El barrio me respalda
Todos los días acudo al barrio “El Retiro”. Las calles huelen a una mezcla de orina y alcohol. El calor llega a ser insoportable, excepto en aquellas mañanas frescas después de una tormenta o en los últimos días de diciembre.
En la esquina de afuera del edificio siempre hay un hombre sentado en la piedra de la estructura principal. No importa a la hora que vaya, él está ahí. Si salgo a las ocho de la mañana de la oficina, ahí está. Si llego a las ocho de la noche, ahí está. Nunca se va.
¿Vive ahi? ¿Duerme en esa esquina? ¿Cómo eligió ese lugar para siempre estar, llueva o truene?
Ha de tener 40 años, pero vivir en la calle seguramente aumenta los años exponencialmente. Pesa unos 95 kilogramos, con panza de chelero y una melena de chinos dorados. Siempre lleva shorts de mezclilla largos o pantalones tumbados. Usa un jersey de los 49s de San Francisco. Vende radios usados, pilas, y otras pendejadas, pero nunca he visto que alguien le compre algo. La gente del barrio lo respetaba de alguna manera, quizá por cómo se veía.
Nunca me había acercado a él. Su altura y peso son imponentes. Sus brazos tatuados dicen más de su historia de lo que necesito saber. Algo tiene en su mirada que delata desconfianza. Una de mis más grandes habilidades es poder decir si alguien es buena o mala persona tan solo mirando su cara. Bueno, tal ve es más un trastorno que una habilidad.

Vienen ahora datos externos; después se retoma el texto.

Definition metrics (jobs : list RecoveryJob) : OperationsMetrics.OperationsMetrics :=
  foldl (fun m job =>
    {| OperationsMetrics.jobs_total := OperationsMetrics.jobs_total m + 1;
       OperationsMetrics.pending := OperationsMetrics.pending m + Z.b2z (in_state Pending job);
       OperationsMetrics.running := OperationsMetrics.running m + Z.b2z (in_state Running job);
       OperationsMetrics.certified := OperationsMetrics.certified m + Z.b2z (in_state Certified job);
       OperationsMetrics.refused := OperationsMetrics.refused m + Z.b2z (in_state Refused job);
       OperationsMetrics.failed := OperationsMetrics.failed m + Z.b2z (in_state Failed job);
       OperationsMetrics.restart_recoveries := OperationsMetrics.restart_recoveries m
         + count (fun e => bool_decide (JobEvent.kind e = "JOB_RECOVERED_AFTER_RESTART")) (events job);
       OperationsMetrics.attempts_total := OperationsMetrics.attempts_total m + attempts job |})
    {| OperationsMetrics.jobs_total := 0; OperationsMetrics.pending := 0;
       OperationsMetrics.running := 0; OperationsMetrics.certified := 0;
       OperationsMetrics.refused := 0; OperationsMetrics.failed := 0;
       OperationsMetrics.restart_recoveries := 0; OperationsMetrics.attempts_total := 0 |}
    jobs.

(** The key that [claim_next] and [prune_terminal] sort by. *)
Definition submission_key (job : RecoveryJob) : Z * string := (submitted_unix job, job_id job).

Definition job_path (job_id : string) : string := job_id +:+ ".json".

(** * The store *)

Section Operations.
Context `{SerdeErrorText, OsErrorText, JsonText, Sha256, Hex}.
Context `{!ToValue OperationsConfig.OperationsConfig, !FromValue OperationsConfig.OperationsConfig}.
Context `{!FromValue Legacy.Legacy, !FromSlice json}.
Context `{!ToValue RecoveryJob, !FromSlice RecoveryJob, !ToValue JobEvent.JobEvent}.
Context `{!ToValue RunnerLeaseRecord.RunnerLeaseRecord, !FromSlice RunnerLeaseRecord.RunnerLeaseRecord}.
Context `{!ToValue (string * Z), !ToValue (btree_map string string), !ToValue SupportBundle.SupportBundle}.
Context `{!ToValue Protocol.RecoveryResult}.

(** [OperationsStore::create] and [open] on what is at the root, if anything is. *)
Definition create (at_root : option Store) (config : OperationsConfig.OperationsConfig)
  : result Error OperationsConfig.OperationsConfig * option Store :=
  match OperationsConfig.validate config with
  | Err e => (Err e, at_root)
  | Ok _ =>
      match at_root with
      | Some _ => (Err (invalid "operations root already exists"), at_root)
      | None =>
          let '(r, s) := (bytes ← lift (encode config);
                          _ ← in_root (write_new "config.json" bytes);
                          mret config) {| root := ∅; jobs := ∅; results := ∅ |} in
          (r, Some s)
      end
  end.

Definition open (at_root : option Store) : result Error OperationsConfig.OperationsConfig :=
  s ← ok_or at_root (Io not_found);
  bytes ← read_regular "config.json" 65536 (root s);
  migrate bytes.

(** The loop of [read_jobs] over the entries of the directory. *)
Definition read_entry (entry : string * list Z) (paths : list string) : result Error (list string) :=
  if MAX_JOBS <=? vec_len paths then Err (invalid "operations job count exceeded 4096") else
  if negb (bool_decide (extension entry.1 = Some "json"))
  then Err (invalid "operations jobs directory contains an unknown entry")
  else Ok (paths ++ [entry.1]).

Definition read_job_file (path : string) (d : Directory) : result Error RecoveryJob :=
  bytes ← read_regular path MAX_RECORD_BYTES d;
  job ← ok_or (from_slice (T := RecoveryJob) bytes) (Model.Json serde_error_text);
  _ ← validate_job job;
  Ok job.

(** [map_to_list] is some order on the entries, as [fs::read_dir] is. *)
Definition read_jobs : op Store Error (list RecoveryJob) := reads (fun s =>
  paths ← for_each (map_to_list (jobs s)) [] read_entry;
  collect_results (fun path => read_job_file path (jobs s)) (sort_by_key id paths)).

Me acerqué a él y de pronto vi una debilidad. La sorpresa. Me llevaba fácil unos treinta kilos y me sacaba dos cabezas. Tal vez dos y media. Pero él no sabía lo que yo iba a hacer. No se lo esperaba de mí. ¿Por qué no? Pensé. Tomé fuerza y le clavé un putazo en la panza con todo mi cuerpo, girando mi cintura como navaja suiza. Sentí como el golpe entró en sus entrañas como si fuera un algodón de azúcar y temí que me chupara el puño. Pero sólo rebotó como un globo. Se movió hacia atrás sorprendido, sin perder el equilibrio. No sé cual de los dos estaba más sorprendido de lo que acababa de pasar. Aproveché, me agaché un poco y le puso otro putazo en la mandíbula.
El gordo no supo que le pegó. ¿Por qué un Godinez cualquiera, flaco, con traje y corbata, café de Starbucks, maletín de piel, que checa su llegada todas las mañana y de repente en las noches le mete un trancazo a un hombre gordo en situación de calle?
Hijo de la chingada, este me la paga seguro pensó el indigente.
Tampoco lo sabía. Me fui corriendo, gritando, aullando como un loco, pero jamás me había sentido tan vivo como aquel día.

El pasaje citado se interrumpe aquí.